● **Exercise**
Give the number of lines below that hold "every", and only that.

(Collected data)
• • • • •
(* ===== verification/Factories.v ===== *)
(** * The factories of the core, by build ([core/crypto/crypto_stub.cpp],
    [core/codec/codec_stub.cpp])

    [real] is [REDESK_USE_REAL_BACKENDS].  In a build with real backends the
    Noise factory refuses and returns no session; the key store and the codecs
    are the stubs all the same.  What that means for a device: the identity its
    key store generates is one of 256 that anyone can compute, and the first one
    is the same on every device. *)

From S2P Require Import Prelude Types Crypto.
From S2P Require Codec.
Import KeyStore.

Definition createNoiseSession (real : bool) (pattern : NoisePattern) (role : HandshakeRole)
    (local_static : Identity) (remote_static : PublicKey) : option Noise.StubNoiseSession :=
  if real then None
  else Some (Noise.createNoiseSession pattern role local_static remote_static).

Definition createKeyStore (real : bool) : StubKeyStore :=
  if real then KeyStore.createKeyStore else KeyStore.createKeyStore.

Definition createVideoEncoder (real : bool) (c : Codec.Codec) : Codec.StubEncoder :=
  if real then Codec.createVideoEncoder c else Codec.createVideoEncoder c.

Definition createVideoDecoder (real : bool) (c : Codec.Codec) : Codec.StubDecoder :=
  if real then Codec.createVideoDecoder c else Codec.createVideoDecoder c.

(** ** Calls of a key store *)

Inductive Op := Load | Generate | LoadOrGenerate | Store (i : Identity).

Definition exec (o : Op) (s : StubKeyStore) : StubKeyStore :=
  match o with
  | Load => (load s).2
  | Generate => (generate s).2
  | LoadOrGenerate => (loadOrGenerate s).2
  | Store i => (store i s).2
  end.

Definition run (os : list Op) (s : StubKeyStore) : StubKeyStore :=
  fold_left (λ s o, exec o s) os s.

(** The identity kept after [n] were generated, the last call that set it
    being a generation or the [Store] of [i]. *)
Fixpoint kept (n : nat) (i : option Identity) (os : list Op) : option Identity :=
  match os with
  | [] => i
  | Load :: os => kept n i os
  | Generate :: os => kept (S n) (Some (makeStubIdentity (to_u8 (1 + Z.of_nat n)))) os
  | LoadOrGenerate :: os =>
      match i with
      | Some _ => kept n i os
      | None => kept (S n) (Some (makeStubIdentity (to_u8 (1 + Z.of_nat n)))) os
      end
  | Store j :: os => kept n (Some j) os
  end.

(** A store after [n] generations that keeps [i]. *)
Definition keeps (n : nat) (i : option Identity) (s : StubKeyStore) : Prop :=
  seed_ s = to_u8 (1 + Z.of_nat n) ∧
  match i with Some i => have_ s = true ∧ identity_ s = i | None => have_ s = false end.

Lemma next_seed n : to_u8 (to_u8 (1 + Z.of_nat n) + 1) = to_u8 (1 + Z.of_nat (S n)).
Proof.
  unfold wrap. rewrite Zplus_mod_idemp_l. f_equal. lia.
Qed.

Lemma generate_keeps n i s :
  keeps n i s →
  keeps (S n) (Some (makeStubIdentity (to_u8 (1 + Z.of_nat n)))) (generate s).2.
Proof.
  intros [Hs _]. unfold keeps, generate. simpl. rewrite Hs. by rewrite next_seed.
Qed.

Lemma run_keeps os n i s :
  keeps n i s → ∃ n', keeps n' (kept n i os) (run os s).
Proof.
  revert n i s. induction os as [|o os IH]; intros n i s Hk; [by exists n|].
  pose proof (generate_keeps n i s Hk) as Hg.
  destruct o as [| | |j]; simpl; [|by eapply IH| |].
  - unfold load. run_state. by apply IH.
  - unfold loadOrGenerate. run_state. destruct Hk as [Hs Hi].
    destruct i as [i|]; [destruct Hi as [Hh Hid]|]; rewrite ?Hh, ?Hi; eapply IH; [by split|done].
  - apply IH. by destruct Hk.
Qed.

(** An identity made by the stub's generator. *)
Definition stub_made (i : Identity) : Prop := ∃ k, fits 8 k ∧ i = makeStubIdentity k.

Definition from_outside (o : Op) : bool := if o is Store _ then true else false.

Lemma kept_stub_made os n i :
  Forall (λ o, from_outside o = false) os →
  (∀ j, i = Some j → stub_made j) → ∀ j, kept n i os = Some j → stub_made j.
Proof.
  intros Hos. revert n i. induction Hos as [|o os Ho Hos IH]; intros n i Hi; [done|].
  assert (∀ j, Some (makeStubIdentity (to_u8 (1 + Z.of_nat n))) = Some j → stub_made j) as Hnew.
  { intros j [= <-]. eexists. split; [by apply wrap_fits|done]. }
  destruct o; simpl; [exact (IH _ _ Hi)|exact (IH _ _ Hnew)| |done].
  destruct i; [exact (IH _ _ Hi)|exact (IH _ _ Hnew)].
Qed.

(** The refusal of the Noise factory is the only difference the build makes. *)
Lemma real_build_differs real pat role l r c :
  (createNoiseSession real pat role l r = None ↔ real = true) ∧
  createKeyStore real = createKeyStore (negb real) ∧
  createVideoEncoder real c = createVideoEncoder (negb real) c ∧
  createVideoDecoder real c = createVideoDecoder (negb real) c.
Proof. by destruct real. Qed.

(** In either build: [load] after any calls gives the identity the calls say, the
    last one stored or generated; unless one is stored from outside it is one of
    256 that are computed from a number; and on every new device [loadOrGenerate]
    gives the same one, secret key and fingerprint included. *)
Theorem identities_known real os :
  let s := run os (createKeyStore real) in
  (load s).1 = match kept 0 None os with
               | Some i => good i
               | None => fail NotFound "no stored identity"
               end ∧
  (Forall (λ o, from_outside o = false) os → ∀ i, (load s).1 = good i → stub_made i) ∧
  (loadOrGenerate (createKeyStore real)).1 = good (makeStubIdentity 1) ∧
  fingerprint (makeStubIdentity 1) = "62979 44928 32659 02432 31489".
Proof.
  intros s. assert (keeps 0 None (createKeyStore real)) as Hk by by destruct real.
  destruct (run_keeps os 0 None _ Hk) as (n & _ & Hn). fold s in Hn.
  assert ((load s).1 = match kept 0 None os with
    | Some i => good i | None => fail NotFound "no stored identity" end) as Hload.
  { unfold load. run_state. destruct (kept 0 None os); [destruct Hn as [-> ->]|rewrite Hn]; done. }
  split_and!; [done| | |by vm_compute].
  - intros Hos i. rewrite Hload. destruct (kept 0 None os) as [j|] eqn:Hj; [|done].
    intros [= <-]. by apply (kept_stub_made os 0 None Hos).
  - destruct real; vm_compute; reflexivity.
Qed.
• • • • •
● **Solution to this problem**
2